Core Concepts#

Documentation Verified Last checked: 2025-10-16 Reviewer: Christof Buchbender

The Data Transfer System is built on several foundational concepts that work together to enable automated, distributed data management. This section explains each concept and how they relate.

Sites#

A Site represents a physical location where data can be stored and processed. Sites are geographically distributed across the CCAT collaboration.

Current Sites:

  • CCAT (Chile): Observatory site where data originates

  • Cologne (Germany): Primary development and long-term archive site

  • Optionally others e.g. Cornell (USA): Optional other sites e.g. US-based long-term archive and processing site

Database Model: ccat_ops_db.models.Site

Key Attributes:

  • name: Full site name (e.g., “CCAT Observatory”)

  • short_name: Used in queue names (e.g., “ccat”, “cologne”, “us”)

  • location: Geographic information for coordination

Purpose:

Sites group related storage locations and provide geographic context for routing decisions. When data needs to be replicated, the system ensures copies exist at multiple sites for redundancy.

Data Locations#

A DataLocation represents a specific storage location at a site. Each location has a type that defines its role in the data pipeline.

Database Model: ccat_ops_db.models.DataLocation

Location Types#

ccat_ops_db.models.LocationType defines four types:

SOURCE

Where data originates (e.g. telescope instrument computers)

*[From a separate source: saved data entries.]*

Lemma legally_drawHUD : renders_legally drawHUD.
Proof.
  unfold drawHUD. apply legally_bind.
  { apply legally_run_static, draws_hud_head. }
  intros _ w Hw. unfold bind at 1. unfold the_scene at 1.
  pose proof Hw as Hok. unfold scene_ok in Hok.
  destruct (scene w) as [sc|] eqn:Esc; [|done].
  apply andb_true_iff in Hok as [_ Hwm].
  unfold bind at 1. unfold run_static at 1, global at 1.
  cbn beta iota delta [fst snd]. rewrite world_eta.
  pose proof (legally_run_static _ draws_hud_foot) as Hrest.
  destruct (selection_in_range sc (env w)) eqn:Esel.
  - destruct (selection_in_range_lookup _ _ Esel) as (p & Hp & Hnn).
    assert (Hpw : is_windmill_at (heap w) p = true).
    { rewrite forallb_forall in Hwm. apply Hwm.
      apply list_elem_of_In. by eapply list_elem_of_lookup_2. }
    unfold bind at 1. unfold bind at 1.
    unfold windmill_at at 1, bind at 1, the_scene at 1. rewrite Esc, Hnn, Hp.
    unfold ret at 1. unfold bind at 1.
    destruct (legally_run_static _ draws_hud_raster w Hw) as ([] & c1 & -> & R1).
    unfold bind at 1.
    destruct (legally_invoke_windmill Windmill_getSpeed p draws_getSpeed
                (painted c1 w) Hpw) as (spd & c2 & -> & R2).
    rewrite painted_app. unfold bind at 1.
    destruct (legally_invoke_windmill Windmill_getIsRotating p draws_getIsRotating
                (painted (c1 ++ c2) w) Hpw) as (rot & c3 & -> & R3).
    rewrite painted_app.
    destruct (legally_run_static
                (bitmap_text GLUT_BITMAP_HELVETICA_12
                   (sprintf_info (selectedWindmill (env w)) spd
                      (if rot then "ROTATING" else "STOPPED")%string))
                (draws_bitmap_text _ _ _) (painted ((c1 ++ c2) ++ c3) w) Hw)
      as ([] & c4 & -> & R4).
    rewrite painted_app.
    destruct (Hrest (painted (((c1 ++ c2) ++ c3) ++ c4) w) Hw) as ([] & c5 & -> & R5).
    rewrite painted_app. exists tt, ((((c1 ++ c2) ++ c3) ++ c4) ++ c5).
    split; [reflexivity|].
    apply (gl_run_app _ _ _ gl_idle); [|exact R5].
    apply (gl_run_app _ _ _ gl_idle); [|exact R4].
    apply (gl_run_app _ _ _ gl_idle); [|exact R3].
    apply (gl_run_app _ _ _ gl_idle); [exact R1|exact R2].
  - unfold bind at 1, ret at 1.
    destruct (Hrest w Hw) as ([] & c5 & E5 & R5).
    exists tt, c5. split; [exact E5|exact R5].
Qed.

  • Raw data files created here by instruments

  • Packaged and moved to buffers

  • Examples: primecam_raw_data, chai_raw_data

BUFFER

Intermediate staging areas for transfers

  • Aggregation point before site-to-site transfers

  • Temporary storage during pipeline processing

  • Each site typically has one or more buffers

  • Failover is supported by having multiple buffers with different priorities

  • Examples: output_buffer, input_buffer

LONG_TERM_ARCHIVE

Permanent data storage locations

  • Final destination for all data

  • Multiple copies across sites for redundancy

  • May use S3, tape, or high-capacity disk storage

  • Supported storage is S3

  • Examples: long_term_archive

PROCESSING

Temporary locations for scientific data analysis

  • Data staged here from archives when needed

  • Cleaned up after processing completes

  • Examples: ramses_processing

Storage Technologies#

Each DataLocation uses a specific storage technology:

DiskDataLocation

ccat_ops_db.models.DiskDataLocation

  • Traditional filesystem storage (local or network-mounted)

  • Example: /data/ccat/buffer on Cologne servers

S3DataLocation

ccat_ops_db.models.S3DataLocation

  • Object storage (e.g. AWS S3 or compatible)

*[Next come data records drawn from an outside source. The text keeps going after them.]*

(** * Register-level I2C/SMBus sensor drivers (MLX90614, TMP007, CaliPile)

  A shallow embedding of the drivers under [drivers/i2c] and of their other
  revisions kept in the repository, together with the properties the
  specification states about them.

  Integers are [Z] with the wrap-around of the Go type written out, bytes are
  [Z] in [0, 256), [float64] is IEEE binary64 ([PrimFloat], every operation
  rounded on its own), slices are lists.  A driver talks to its device
  through a [Connection]; every call on the connection is appended to a
  history of events, so that "no bus activity" and "in this order" are
  statements about that history.

  Two drivers are there in two revisions, each in a module of its own:
  [MLX90614] is [drivers/i2c/mlx90614_driver.go] and [MLX90614_part002] the
  revision that talks in SMBus words; [TMP007] is [drivers/i2c/tmp007.go] and
  [TMP007_part001] the revision whose readings carry no error. *)

From Stdlib Require Import ZArith List String Lia Bool DecimalString.
From Stdlib Require Import Floats.
Import ListNotations.

Set Warnings "-inexact-float".

Open Scope string_scope.
Open Scope list_scope.
Open Scope Z_scope.

(** ** Go scalar types *)

Definition uint8 (z : Z) : Z := z mod 256.
Definition uint16 (z : Z) : Z := z mod 65536.
Definition uint32 (z : Z) : Z := z mod 4294967296.

(** Conversion to a signed 16-bit integer: two's complement wrap-around. *)
Definition int16 (z : Z) : Z := (z + 32768) mod 65536 - 32768.

Definition float64 : Set := float.

(** [float64(x)] for an integer [x] of at most 32 bits: exact. *)
Definition float64_of_int (z : Z) : float64 :=
  if z <? 0 then PrimFloat.opp (PrimFloat.of_uint63 (Uint63.of_Z (- z)))
  else PrimFloat.of_uint63 (Uint63.of_Z z).

(** ** Go errors

  [errors.New] and [fmt.Errorf] keep the literal of the source; a [%v]
  argument is the wrapped error, [%X] arguments are integers. *)

Inductive error : Type :=
| conn_error (msg : string)
| errors_New (msg : string)
| fmt_Errorf_v (format : string) (err : error)
| fmt_Errorf_XX (format : string) (a b : Z).

Definition is_nil (err : option error) : bool :=
  match err with None => true | Some _ => false end.

(** ** The bus *)

Inductive event : Type :=
| EvWrite (b : list Z)
| EvRead (len : nat)
| EvWriteByteData (reg val : Z)
| EvReadByteData (reg : Z)
| EvWriteWordData (reg val : Z)
| EvReadWordData (reg : Z)
| EvWriteBlockData (reg : Z) (b : list Z)
| EvSleep (ms : Z).

(** [time.Sleep] is recorded in the history but is not a bus operation. *)
Definition is_bus_op (e : event) : bool :=
  match e with EvSleep _ => false | _ => true end.

Definition bus_ops (h : list event) : list event := filter is_bus_op h.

  • Example: CCAT Project on DataStorage.NRW

TapeDataLocation

ccat_ops_db.models.TapeDataLocation

  • Tape library systems (future capability)

  • Not currently implemented

Priority and Failover#

Multiple locations of the same type can exist at a site:

# Example: Multiple buffers at Cologne
cologne_buffer_primary   (priority=1, active=True)
cologne_buffer_secondary (priority=2, active=True)
cologne_buffer_backup    (priority=3, active=False)

The system uses:

  • Priority (lower number = higher priority): Determines which location to use first

  • Active flag: Allows temporarily disabling locations for maintenance

Implementation: ccat_data_transfer.queue_discovery.QueueDiscoveryService.get_primary_buffer_for_site()

Data Packages#

Raw data files are grouped into ccat_ops_db.models.RawDataPackage for efficient transfer and management.

RawDataFile#

ccat_ops_db.models.RawDataFile

Individual files created by instruments:

  • Original filename and size

  • Checksum for integrity verification

  • Relationship to observation (ExecutedObsUnit)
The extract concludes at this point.